Inequalities in the uptake of weight management interventions in a pragmatic trial: an observational study in primary care.
Ahern AL., Aveyard P., Boyland EJ., Halford JC., Jebb SA., WRAP trial team None.
BACKGROUND: Primary care referral to a commercial open-group behavioural weight-loss programme is a cost-effective intervention, but only 10% of patients receiving this intervention are male. AIM: To explore whether observed biases in participation in these interventions reflect biases in the uptake of the invitation to participate. DESIGN AND SETTING: Comparison of invited population and recruited participants in a multicentre randomised controlled trial of primary care referral to a commercial open-group behavioural weight-loss programme in England (WRAP [Weight loss Referrals for Adults in Primary care]).
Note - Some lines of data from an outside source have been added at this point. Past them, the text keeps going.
Lemma written_full bs g h i b :
  bh_ok bs g -> implements bs g h -> all_written bs g h -> block_at bs g i = Some b -> is_Some (bh_modified g !! i) -> block_full b.
Proof.
  intros Hg Him Hw Hb [p Hp]. pose proof (resident_modified g i p Hp) as Hr.
  destruct (ok_resident _ _ Hg _ _ Hr) as (b1 & Hb1 & Hx & Hi & Hsz & _). unfold block_at in Hb. rewrite Hr, Hb1 in Hb. injection Hb as ->.
  destruct (head_facts bs g Hg) as (hp & hb & Hhp & Hhb & Hhr & Hs & Hhsz & _ & Hhx & _).
  assert (Hle : i <= hb_index hb).
  { destruct (Z.le_gt_cases i (hb_index hb)); [done|]. destruct (ok_beyond _ _ Hg i _ Hhx ltac:(lia)). congruence. }
  split; [done|]. intros pos Hpos.
  assert (Hsplit : find_block_index (i * MAX_SIZE + pos) = i /\ (i * MAX_SIZE + pos) mod MAX_SIZE = pos).
  { unfold find_block_index. split.
    - symmetry. apply (Z.div_unique _ _ _ pos); unfold MAX_SIZE in *; lia.
    - symmetry. apply (Z.mod_unique _ _ i); unfold MAX_SIZE in *; lia. }
  destruct Hsplit as [Hix Hmod].
  assert (Hba : block_at bs g i = Some b) by (unfold block_at; by rewrite Hr).
  destruct (Hw (i * MAX_SIZE + pos)) as (v & Hv & Hword).
  - split; [|exists b; rewrite Hix, Hmod; split; [done|lia]]. rewrite Hs. destruct (decide (i = hb_index hb)) as [E|E].
    + assert (hp = p) as -> by congruence. assert (hb = b) as -> by congruence. unfold MAX_SIZE in *. lia.
    + unfold MAX_SIZE in *. lia.
  - destruct (im_cells _ _ _ Him _ _ Hv) as [_ Hcell]. unfold cell_at in Hcell. rewrite Hix, Hba in Hcell. cbn in Hcell.
    rewrite Hmod in Hcell. unfold cell_of in Hcell. destruct (_ <? _); [|done]. by exists v.
Qed.

(** A heap with the same blocks is the same. *)
Lemma view_represents bs g bs' g' h own :
  same_view bs g bs' g' -> bh_ok bs' g' -> represents bs g h own -> represents bs' g' h own.
Proof.
  intros (Hs & Hx & Hv) Hg' [Hg [H1 H2 H3] Hown].
  assert (Hcell : forall a v, cell_at bs g a = Some v -> cell_at bs' g' a = Some v).
  { intros a v. unfold cell_at. specialize (Hv (find_block_index a)). destruct Hv as [b b' Hb|]; [|done]. cbn. intros <-.
    apply same_cell; [done|]. by apply Z.mod_pos_bound. }
  split; [done|split; [congruence..|]|].
  - intros a v Ha. destruct (H3 a v Ha) as [Ha0 Hc]. split; [lia|]. by apply Hcell.
  - intros a Ha. destruct (Hown a Ha) as (Ha0 & b & Hb & Hl). split; [lia|]. specialize (Hv (find_block_index a)).
    rewrite Hb in Hv. inversion Hv as [? b' [Hsz _] E|]. exists b'. split; [done|]. lia.
Qed.

Section commit.
Context (blake2b : list Z -> list Z).
Hypothesis blake2b_length : forall bs, length (blake2b bs) = 32%nat.
Hypothesis blake2b_bytes : forall bs, are_bytes (blake2b bs).

Lemma commit_represents c bs g h own :
  blocks_are c bs -> represents bs g h own -> all_written bs g h ->
  (length (lc_access (bh_cache g)) + size (bh_modified g) <= lc_capacity (bh_cache g))%nat ->
  exists c' bs' g', commit_heap blake2b c g = Ok (c', g') /\ blocks_are c' bs' /\ represents bs' g' h own /\
    bh_size g' = bh_size g /\ bh_modified g' = ∅ /\ bh_old_size g' = bh_size g'.
Proof.
  intros Hc [Hg Him Hown] Hw Hroom.
  destruct (commit_heap_ok blake2b blake2b_length blake2b_bytes c bs g Hc Hg Hroom) as (c' & bs' & g' & Hrun & Hc' & Hg' & Hv & Hm & Hold).
  { intros i b. by apply written_full with h. }
  exists c', bs', g'. split_and!; try done; [|by destruct Hv]. by eapply view_represents.
Qed.
End commit.

Lemma committed_heap_cells bs g h own addr v : represents bs g h own -> bh_modified g = ∅ -> bh_size g <= 2 ^ 64 ->
  h_cells h !! addr = Some v -> exists b, bs !! find_block_index addr = Some b /\ cell_of b (addr mod MAX_SIZE) = Some v.
Proof.
  intros [Hg [_ _ H3] _] Hm Hsz Hv. destruct (H3 addr v Hv) as [_ Hcell].
  destruct (unchanged_committed bs g Hg Hm Hsz) as (k & _ & _ & Hview).
  unfold cell_at in Hcell. specialize (Hview (find_block_index addr)). destruct Hview as [b b' Hb|]; [|done].
  exists b. split; [done|]. rewrite <-Hcell. cbn. symmetry. apply same_cell; [done|]. by apply Z.mod_pos_bound.
Qed.

(** ** The properties *)

(** C5: programs that allocate structures, read cells, and write cells they have allocated run
    on the blocks of the global interpreter, which come from the cache, the table of
    changed blocks or the database, as they do on one array of cells: with enough fuel for
    the database the same results, and the blocks then are the array's cells again.
    Watching cells is not among the operations. *)
Theorem block_heap_refines_heap bs c g h own ops h' own' out :
  blocks_are c bs -> represents bs g h own -> spec_heap_run h own ops = Some (h', own', out) ->
  exists g', eventually (fun f => block_heap_run f c g ops = Ok (g', out)) /\ represents bs g' h' own'.
Proof.
  intros Hc Hrep Hspec. destruct (run_represents bs c Hc ops g h own h' own' out Hrep Hspec) as (g' & He & Hrep' & _).
  by exists g'.
Qed.

Section theorems.
Context (blake2b : list Z -> list Z).
Hypothesis blake2b_length : forall bs, length (blake2b bs) = 32%nat.
Hypothesis blake2b_bytes : forall bs, are_bytes (blake2b bs).

(** [commit_heap] stores every cell of the heap in the database and leaves the heap as
    it is, without changed blocks, when every allocated cell was written and the cache has
    room for the changed blocks. *)
Theorem commit_stores_heap c bs g h own :
  blocks_are c bs -> represents bs g h own -> all_written bs g h -> bh_size g <= 2 ^ 64 ->
  (length (lc_access (bh_cache g)) + size (bh_modified g) <= lc_capacity (bh_cache g))%nat ->
  exists c' bs' g', commit_heap blake2b c g = Ok (c', g') /\ blocks_are c' bs' /\ represents bs' g' h own /\
    bh_modified g' = ∅ /\ bh_old_size g' = bh_size g' /\
    forall addr v, h_cells h !! addr = Some v ->
      exists b, bs' !! find_block_index addr = Some b /\ cell_of b (addr mod MAX_SIZE) = Some v.
Proof.
  intros Hc Hrep Hw Hsz Hroom.
  destruct (commit_represents blake2b blake2b_length blake2b_bytes c bs g h own Hc Hrep Hw Hroom)
    as (c' & bs' & g' & Hrun & Hc' & Hrep' & Hsz' & Hm & Hold).
  exists c', bs', g'. split_and!; try done. intros addr v. apply (committed_heap_cells bs' g' h own addr v); [done..|lia].
Qed.
End theorems.

(** C6: after a commit, whatever cells a program allocated, read and wrote (each write to a
    cell it had allocated), [discard_heap] brings back the committed heap.  Watching a cell
    and trimming the heap are not among the operations. *)
Theorem discard_restores_heap bs c g h own ops h' own' out :
  blocks_are c bs -> represents bs g h own -> bh_modified g = ∅ -> bh_old_size g = bh_size g -> bh_size g <= 2 ^ 64 ->
  spec_heap_run h own ops = Some (h', own', out) ->
  exists g' g'', eventually (fun f => block_heap_run f c g ops = Ok (g', out)) /\
    eventually (fun f => discard_heap f c g' = Ok g'') /\ represents bs g'' h own /\
    bh_modified g'' = ∅ /\ bh_old_size g'' = bh_size g''.
Proof.
  intros Hc Hrep Hm Hold Hw Hspec. destruct (run_represents bs c Hc ops g h own h' own' out Hrep Hspec) as (g' & He & [Hg' _ _] & Hold').
  destruct (unchanged_committed bs g (rp_ok _ _ _ _ Hrep) Hm Hw) as (k & Hcm & Hx & Hview).
  rewrite <-Hold, <-Hold' in Hcm. destruct (discard_heap_ok bs c g' k Hc Hg' Hcm) as (g'' & He' & Hg'' & Hs & Hx' & Hview' & Hm' & Hold'').
  exists g', g''. split_and!; [done|done| |done|congruence]. apply (view_represents bs g bs g''); [|done|done].
  split_and!; [congruence..|]. intros i. eapply same_block_trans; [apply Hview|apply Hview'].
Qed.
METHOD: Between October 2012 and February 2014, participants were recruited through 23 primary care practices in England; 17 practices provided data on the characteristics of invited participants. RESULTS: Females were twice as likely as males to enrol in the trial (odds ratio [OR] 2.01, 95% confidence interval [CI] = 1.75 to 2.32). However, the proportion of males was threefold higher than seen in routine primary care referrals or similar trials that invited patients opportunistically. People from less deprived areas were more likely to enrol than those in more deprived areas (OR 1.77, 95% CI = 1.55 to 2.03). Older patients (≥40 years) were more likely to enrol than younger patients (OR 1.60, 95% CI = 1.34 to 1.91). CONCLUSION: Males, younger people, and those from more deprived areas were less likely to take up the invitation to participate in this trial. The gender bias was smaller than observed in routine practice, suggesting that a substantial proportion of the inequity observed previously is a consequence of bias with regard to the offer of intervention. This study suggests that a simple way to overcome much of the gender bias is to write to patients who are overweight and offer referral. Uptake of the invitation to participate was lower in groups of lower socioeconomic status suggesting the need to preferentially offer referrals to this group to reduce health inequalities and for research to explore barriers to uptake.